WORK TASK
Filter the entries below, keeping only lines with "settles".

Collected data entries:
Lemma adopt_remote_runs s0 s ifc rest owner :
  remote_sync s0 s (ifc :: rest) → nsnToLocalMainState s !! AttNSN owner = None →
  remote_owner s ifc (AttNSN owner) →
  runs (oldRemoteIfc ← getRemoteIfc (AttNSN owner);
        assignRemoteIfc (AttNSN owner) ifc;;
        match oldRemoteIfc with
        | Some old => delete_remote_until fuel old
        | None =>
            oldLocalState ← getLocalAttState (AttNSN owner);
            match oldLocalState with
            | Some old => delete_local_until fuel (lm_ifc (ls_main old))
            | None => mret tt
            end
        end) s (λ _ s', remote_sync s0 s' rest).
Proof.
  intros [Hi Hs Hl Hls Ho Ha Ht] Hnone Hown. apply Forall_cons in Ha as [Ha1 Ha].
  assert (Hex : ∀ i, nsnToRemoteIfc s !! AttNSN owner = Some i → remotes (fabric s) !! rkey i = Some i).
  { intros i Hi'. apply (ti_fab _ _ _ _ Ht). split; [done|]. left. by exists (AttNSN owner). }
  apply (tied_adopt _ _ _ _ _ (AttNSN owner)) in Ht.
  unfold getRemoteIfc. apply runs_bind, runs_gets. apply runs_bind, assign_start_runs; [done..|].
  intros s1 Hi1 Hs1 El1 Er1 Ef1. rewrite <- Er1 in Ht.
  assert (Hs01 : side_same s0 s1) by by eapply side_same_trans.
  assert (Ho1 : remotes_owned s1).
  { intros k i. rewrite Er1. intros [[<- <-]|[_ Hk]]%lookup_insert_Some; apply (remote_owner_same _ _ _ _ Hs1); [done|].
    by apply Ho. }
  destruct (nsnToRemoteIfc s !! AttNSN owner) as [old|].
  - apply delete_remote_until_runs; [|done|].
    { apply (proj2 (settles _ (ii_fabric _ _ _ Hi1)) (rkey old)). rewrite Ef1. by apply Hex. }
    intros s2 Hi2 Hs2 (R1 & _ & R3) El2 Er2.
    split; [done|by eapply side_same_trans|congruence|congruence| |done|by rewrite R3, Er2, Ef1].
    intros k i. rewrite R3. intros Hk. apply (remote_owner_same _ _ _ _ Hs2). by apply Ho1.
  - unfold getLocalAttState. apply runs_bind, runs_bind, runs_get. rewrite El1, Hnone. apply runs_ret, runs_ret.
    split; [done|done|congruence|congruence|done|done|]. by rewrite Ef1.
Qed.

Lemma orphan_remote_runs s0 s ifc rest :
  remote_sync s0 s (ifc :: rest) →
  runs (delete_remote_until fuel ifc) s (λ _ s', remote_sync s0 s' rest).
Proof.
  intros [Hi Hs Hl Hls Ho Ha Ht]. apply Forall_cons in Ha as [_ Ha].
  assert (Hex : remotes (fabric s) !! rkey ifc = Some ifc).
  { apply (ti_fab _ _ _ _ Ht). split; [done|]. right. apply elem_of_cons. by left. }
  apply delete_remote_until_runs; [by apply (proj2 (settles _ (ii_fabric _ _ _ Hi)) (rkey ifc))|done|].
  intros s1 Hi1 Hs1 (R1 & R2 & R3) El1 Er1.
  split; [done|by eapply side_same_trans|congruence|congruence| |done|].
  { intros k i. rewrite R3. intros Hk. apply (remote_owner_same _ _ _ _ Hs1). by apply Ho. }
  rewrite R3, Er1. by apply tied_orphan.
Qed.

Lemma remote_owners_runs ifc s (Q : error + list NetworkAttachment → St → Prop) :
  (∀ e, Q (inl e) s) → Q (inr []) s →
  (∀ vn l, vniToVnState s !! ri_VNI ifc = Some vn →
     remoteByIndex E (remoteAttsInformer vn) (remoteIfcVNIAndIP ifc) = inr l → Q (inr l) s) →
  runs (remote_owners E ifc) s Q.
Proof.
  intros H1 H2 H3. unfold remote_owners. apply runs_bind, runs_gets, runs_ret.
  destruct (vniToVnState s !! ri_VNI ifc) as [vn|] eqn:Ev; [|done]. destruct (negb _); [done|].
  destruct (remoteByIndex E (remoteAttsInformer vn) (remoteIfcVNIAndIP ifc)) eqn:E1; [done|]. by eapply H3.
Qed.

Lemma sync_remote_ifcs_runs s0 rest s :
  owners_apart → locals_owned s0 → remote_sync s0 s rest →
  runs (sync_remote_ifcs E fuel rest) s (λ err s', ∃ rest', remote_sync s0 s' rest' ∧ (err = None → rest' = [])).
Proof.
  intros Hap Hown. revert s. induction rest as [|ifc rest IH]; intros s Hs; simpl.
  { apply runs_ret. by exists []. }
  assert (Horphan : runs (delete_remote_until fuel ifc;; sync_remote_ifcs E fuel rest) s
    (λ err s', ∃ rest', remote_sync s0 s' rest' ∧ (err = None → rest' = []))).
  { apply runs_bind. eapply runs_conseq; [by apply orphan_remote_runs|]. intros [] s1 Hs1. by apply IH. }
  apply runs_bind, remote_owners_runs; [intros e; apply runs_ret; by exists (ifc :: rest)|exact Horphan|].
  intros vn l Ev El. destruct l as [|owner [|]]; [done| |done].
  assert (Hnone : nsnToLocalMainState s !! AttNSN owner = None).
  { rewrite (rs_local _ _ _ Hs). destruct (nsnToLocalMainState s0 !! AttNSN owner) as [st|] eqn:Est; [|done].
    by destruct (Hap (remoteAttsInformer vn) ifc owner (lm_ifc st) El (Hown _ _ Est)). }
  pose proof (adopt_remote_runs s0 s ifc rest owner Hs Hnone (ex_intro _ vn (ex_intro _ owner (conj Ev (conj El eq_refl))))) as Hadopt.
  revert Hadopt. unfold runs, mbind, M_bind. destruct (getRemoteIfc _ _) as [[old s1]|]; [|done].
  destruct (assignRemoteIfc _ _ _) as [[[] s2]|]; [|done].
  destruct old as [old|].
  - destruct (delete_remote_until _ _ _) as [[[] s3]|]; [|done]. by apply IH.
  - destruct (getLocalAttState _ _) as [[[st|] s3]|]; [| |done].
    + destruct (delete_local_until _ _ _) as [[[] s4]|]; [|done]. by apply IH.
    + by apply IH.
Qed.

OUTPUT OF THE TASK
    { apply (proj2 (settles _ (ii_fabric _ _ _ Hi1)) (rkey old)). rewrite Ef1. by apply Hex. }
  apply delete_remote_until_runs; [by apply (proj2 (settles _ (ii_fabric _ _ _ Hi)) (rkey ifc))|done|].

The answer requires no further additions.